(** The sequence of keys of a result does not depend on the order of the
    table's rows. *)
Lemma run_query_keys_permutation (q : Query) (rows rows' : list UsageFact)
    (result result' : list SummaryRow) :
  Permutation rows rows' ->
  run_query q rows = Ok result -> run_query q rows' = Ok result' ->
  map order_key result' = map order_key result.
Proof.
  intros Hp Hrun Hrun'. apply sorted_keys_unique.
  - apply sorted_keys. exact (run_query_sorted q rows' result' Hrun').
  - apply sorted_keys. exact (run_query_sorted q rows result Hrun).
  - intros key. rewrite (run_query_keys q rows' result' key Hrun'),
      (run_query_keys q rows result key Hrun).
    split; intros [r [Hr H]]; exists r; (split; [|exact H]).
    + eapply Permutation_in; [symmetry; exact Hp|exact Hr].
    + eapply Permutation_in; [exact Hp|exact Hr].
Qed.

End Query.

End SummaryFacts.

Module DateFacts.
Import Dec Datetime SummarySpec OrderFacts.
Local Open Scope Z_scope.

Lemma compare_app (s1 s2 t1 t2 : string) :
  String.length s1 = String.length s2 ->
  String.compare (s1 ++ t1) (s2 ++ t2)
  = match String.compare s1 s2 with
    | Eq => String.compare t1 t2
    | c => c
    end.
Proof.
  revert s2. induction s1 as [|a s1 IH]; intros [|b s2]; simpl; try discriminate.
  - reflexivity.
  - intros [= Hlen]. destruct (Ascii.compare a b); auto.
Qed.

Lemma pad_digits_length (w : nat) (n : Z) : String.length (pad_digits w n) = w.
Proof.
  revert n. induction w as [|w IH]; intros n; simpl; [reflexivity|].
  assert (Happ : forall s t, String.length (s ++ t) = (String.length s + String.length t)%nat).
  { induction s; simpl; auto. }
  rewrite Happ, IH. simpl. lia.
Qed.

Lemma digit_char_compare (x y : Z) :
  0 <= x < 10 -> 0 <= y < 10 ->
  Ascii.compare (digit_char x) (digit_char y) = Z.compare x y.
Proof.
  intros Hx Hy.
  assert (Ex : x = 0 \/ x = 1 \/ x = 2 \/ x = 3 \/ x = 4 \/ x = 5 \/ x = 6 \/ x = 7
               \/ x = 8 \/ x = 9) by lia.
  assert (Ey : y = 0 \/ y = 1 \/ y = 2 \/ y = 3 \/ y = 4 \/ y = 5 \/ y = 6 \/ y = 7
               \/ y = 8 \/ y = 9) by lia.
  repeat (destruct Ex as [->|Ex]); try subst x;
    repeat (destruct Ey as [->|Ey]); try subst y; reflexivity.
Qed.

Lemma compare_by_digits (a b : Z) :
  0 <= a -> 0 <= b ->
  Z.compare a b
  = match Z.compare (a / 10) (b / 10) with
    | Eq => Z.compare (a mod 10) (b mod 10)
    | c => c
    end.
Proof.
  intros Ha Hb.
  pose proof (Z.div_mod a 10 ltac:(lia)). pose proof (Z.mod_pos_bound a 10 ltac:(lia)).
  pose proof (Z.div_mod b 10 ltac:(lia)). pose proof (Z.mod_pos_bound b 10 ltac:(lia)).
  destruct (Z.compare_spec (a / 10) (b / 10)) as [E|L|G].
  - destruct (Z.compare_spec (a mod 10) (b mod 10));
      [apply Z.compare_eq_iff|apply Z.compare_lt_iff|apply Z.compare_gt_iff]; lia.
  - apply Z.compare_lt_iff. lia.
  - apply Z.compare_gt_iff. lia.
Qed.

(** Zero-padded numbers of the same width sort as the numbers do. *)
Lemma pad_digits_compare (w : nat) (a b : Z) :
  0 <= a < 10 ^ Z.of_nat w -> 0 <= b < 10 ^ Z.of_nat w ->
  String.compare (pad_digits w a) (pad_digits w b) = Z.compare a b.
Proof.
  revert a b. induction w as [|w IH]; intros a b Ha Hb.
  - simpl in *. assert (a = 0) by lia. assert (b = 0) by lia. subst. reflexivity.
  - cbn [pad_digits]. rewrite compare_app by now rewrite !pad_digits_length.
    replace (Z.of_nat (S w)) with (Z.of_nat w + 1) in Ha, Hb by lia.
    rewrite Z.pow_add_r in Ha, Hb by lia. change (10 ^ 1) with 10 in Ha, Hb.
    rewrite IH.
    + rewrite (compare_by_digits a b) by lia.
      destruct (Z.compare (a / 10) (b / 10)); try reflexivity.
      cbn [String.compare].
      rewrite digit_char_compare by (apply Z.mod_pos_bound; lia).
      destruct (Z.compare (a mod 10) (b mod 10)); reflexivity.
    + split; [apply Z.div_pos; lia|apply Z.div_lt_upper_bound; lia].
    + split; [apply Z.div_pos; lia|apply Z.div_lt_upper_bound; lia].
Qed.

Lemma days_in_month_le_31 (y m : Z) : days_in_month y m <= 31.
Proof.
  unfold days_in_month. destruct (m =? 2); [destruct (is_leap y); lia|].
  destruct ((m =? 4) || (m =? 6) || (m =? 9) || (m =? 11)); lia.
Qed.

(** On valid dates the text [YYYY-MM-DD] sorts as the calendar does. *)
Lemma format_date_before (a b : datetime) :
  valid a -> valid b -> date_before a b -> str_lt (format_date a) (format_date b).
Proof.
  intros (Hya & Hma & Hda & _) (Hyb & Hmb & Hdb & _) Hbefore.
  pose proof (days_in_month_le_31 (year a) (month a)).
  pose proof (days_in_month_le_31 (year b) (month b)).
  unfold MAXYEAR in *. unfold str_lt, format_date.
  rewrite compare_app by now rewrite !pad_digits_length.
  rewrite pad_digits_compare by (simpl; lia).
  rewrite (compare_app "-" "-") by reflexivity. cbn [String.compare Ascii.compare].
  change (BinNat.N.compare (N_of_ascii "-") (N_of_ascii "-")) with Eq. cbn iota.
  rewrite compare_app by now rewrite !pad_digits_length.
  rewrite pad_digits_compare by (simpl; lia).
  rewrite (compare_app "-" "-") by reflexivity. cbn [String.compare Ascii.compare].
  change (BinNat.N.compare (N_of_ascii "-") (N_of_ascii "-")) with Eq. cbn iota.
  rewrite pad_digits_compare by (simpl; lia).
  destruct Hbefore as [Hy|[Hy [Hm|[Hm Hd]]]].
  - apply Z.compare_lt_iff in Hy. now rewrite Hy.
  - rewrite Hy, Z.compare_refl. apply Z.compare_lt_iff in Hm. now rewrite Hm.
  - rewrite Hy, Hm, !Z.compare_refl. now apply Z.compare_lt_iff.
Qed.

(** The day after a valid date other than 9999-12-31 exists, and every
    time on the date itself is before it. *)
Lemma add_one_day_defined (d : datetime) :
  valid d -> year d < 9999 \/ month d < 12 \/ day d < 31 ->
  exists next_day,
    add_one_day d = Ok next_day /\
    forall t : datetime,
      year t = year d -> month t = month d -> day t = day d ->
      Datetime.ltb t next_day = true.
Proof.
  intros (Hy & Hm & Hd & _) Hnot_last. unfold add_one_day, MAXYEAR in *.
  assert (Hlt : forall t y m dd h mi s us,
             year t < y \/ (year t = y /\ (month t < m \/ (month t = m /\ day t < dd))) ->
             Datetime.ltb t (mkDatetime y m dd h mi s us) = true).
  { intros t y m dd h mi s us Hc. unfold Datetime.ltb, fields. cbn [fields_ltb year month day].
    destruct Hc as [H|[E [H|[E' H]]]].
    - apply Z.ltb_lt in H. now rewrite H.
    - rewrite E, Z.ltb_irrefl, Z.eqb_refl. cbn [orb andb].
      apply Z.ltb_lt in H. now rewrite H.
    - rewrite E, E', !Z.ltb_irrefl, !Z.eqb_refl. cbn [orb andb].
      apply Z.ltb_lt in H. now rewrite H. }
  destruct (Z.ltb_spec (day d) (days_in_month (year d) (month d))) as [Hday|Hday].
  - eexists. split; [reflexivity|]. intros t Ey Em Ed. apply Hlt. lia.
  - destruct (Z.ltb_spec (month d) 12) as [Hmon|Hmon].
    + eexists. split; [reflexivity|]. intros t Ey Em Ed. apply Hlt. lia.
    + destruct (Z.ltb_spec (year d) 9999) as [Hyear|Hyear].
      * eexists. split; [reflexivity|]. intros t Ey Em Ed. apply Hlt. lia.
      * exfalso. assert (month d = 12) by lia.
        assert (days_in_month (year d) (month d) = 31).
        { unfold days_in_month. replace (month d) with 12 by lia. reflexivity. }
        lia.
Qed.

End DateFacts.

Module SummaryClaims.
Import PyStr Datetime UsagePersistenceManager.
Import SummarySpec Samples OrderFacts SummaryFacts DateFacts.
Local Open Scope list_scope.

Section Query.

Context {db : Database}.

Lemma summary_lt_before (a b : SummaryRow) : summary_lt a b -> summary_before a b.
Proof.
  unfold summary_lt, summary_leb, order_key, order_by, summary_before.
  cbn [map summary_column key_leb].
  destruct (text_compare (summary_user_email b) (summary_user_email a)) eqn:Hu;
    try discriminate.
  2:{ intros _. left. now apply text_compare_gt_lt. }
  apply text_compare_eq in Hu.
  destruct (text_compare (summary_date b) (summary_date a)) eqn:Hd; try discriminate.
  2:{ intros _. right. split; [congruence|]. left. now apply text_compare_gt_lt. }
  apply text_compare_eq in Hd.
  destruct (text_compare (summary_model b) (summary_model a)) eqn:Hm; try discriminate.
  2:{ intros _. right. split; [congruence|]. right. split; [congruence|].
      left. now apply text_compare_gt_lt. }
  apply text_compare_eq in Hm.
  destruct (text_compare (summary_currency b) (summary_currency a)) eqn:Hc;
    try discriminate.
  intros _. right. split; [congruence|]. right. split; [congruence|].
  right. split; [congruence|]. now apply text_compare_gt_lt.
Qed.

Lemma run_query_strongly_sorted (q : Query) (rows : list UsageFact)
    (result : list SummaryRow) :
  run_query q rows = Ok result -> StronglySorted summary_lt result.
Proof.
  intros Hrun. apply Sorted_StronglySorted; [|exact (run_query_sorted q rows result Hrun)].
  intros a b c. apply (@StrictOrder_Transitive _ _ summary_lt_strorder).
Qed.

Lemma strongly_sorted_weaken {A : Type} (R S : A -> A -> Prop) (l : list A) :
  (forall a b, R a b -> S a b) -> StronglySorted R l -> StronglySorted S l.
Proof.
  intros HRS. induction 1 as [|a l Hs IH Hall]; constructor; [exact IH|].
  eapply Forall_impl; [|exact Hall]. intros b. apply HRS.
Qed.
*****
Problem details:
Produce a word-for-word copy of everything above from the line holding "valid a -> valid" down to the line holding "assert (Hlt : forall", with both of those lines kept.

Written reply:
  valid a -> valid b -> date_before a b -> str_lt (format_date a) (format_date b).
Proof.
  intros (Hya & Hma & Hda & _) (Hyb & Hmb & Hdb & _) Hbefore.
  pose proof (days_in_month_le_31 (year a) (month a)).
  pose proof (days_in_month_le_31 (year b) (month b)).
  unfold MAXYEAR in *. unfold str_lt, format_date.
  rewrite compare_app by now rewrite !pad_digits_length.
  rewrite pad_digits_compare by (simpl; lia).
  rewrite (compare_app "-" "-") by reflexivity. cbn [String.compare Ascii.compare].
  change (BinNat.N.compare (N_of_ascii "-") (N_of_ascii "-")) with Eq. cbn iota.
  rewrite compare_app by now rewrite !pad_digits_length.
  rewrite pad_digits_compare by (simpl; lia).
  rewrite (compare_app "-" "-") by reflexivity. cbn [String.compare Ascii.compare].
  change (BinNat.N.compare (N_of_ascii "-") (N_of_ascii "-")) with Eq. cbn iota.
  rewrite pad_digits_compare by (simpl; lia).
  destruct Hbefore as [Hy|[Hy [Hm|[Hm Hd]]]].
  - apply Z.compare_lt_iff in Hy. now rewrite Hy.
  - rewrite Hy, Z.compare_refl. apply Z.compare_lt_iff in Hm. now rewrite Hm.
  - rewrite Hy, Hm, !Z.compare_refl. now apply Z.compare_lt_iff.
Qed.

(** The day after a valid date other than 9999-12-31 exists, and every
    time on the date itself is before it. *)
Lemma add_one_day_defined (d : datetime) :
  valid d -> year d < 9999 \/ month d < 12 \/ day d < 31 ->
  exists next_day,
    add_one_day d = Ok next_day /\
    forall t : datetime,
      year t = year d -> month t = month d -> day t = day d ->
      Datetime.ltb t next_day = true.
Proof.
  intros (Hy & Hm & Hd & _) Hnot_last. unfold add_one_day, MAXYEAR in *.
  assert (Hlt : forall t y m dd h mi s us,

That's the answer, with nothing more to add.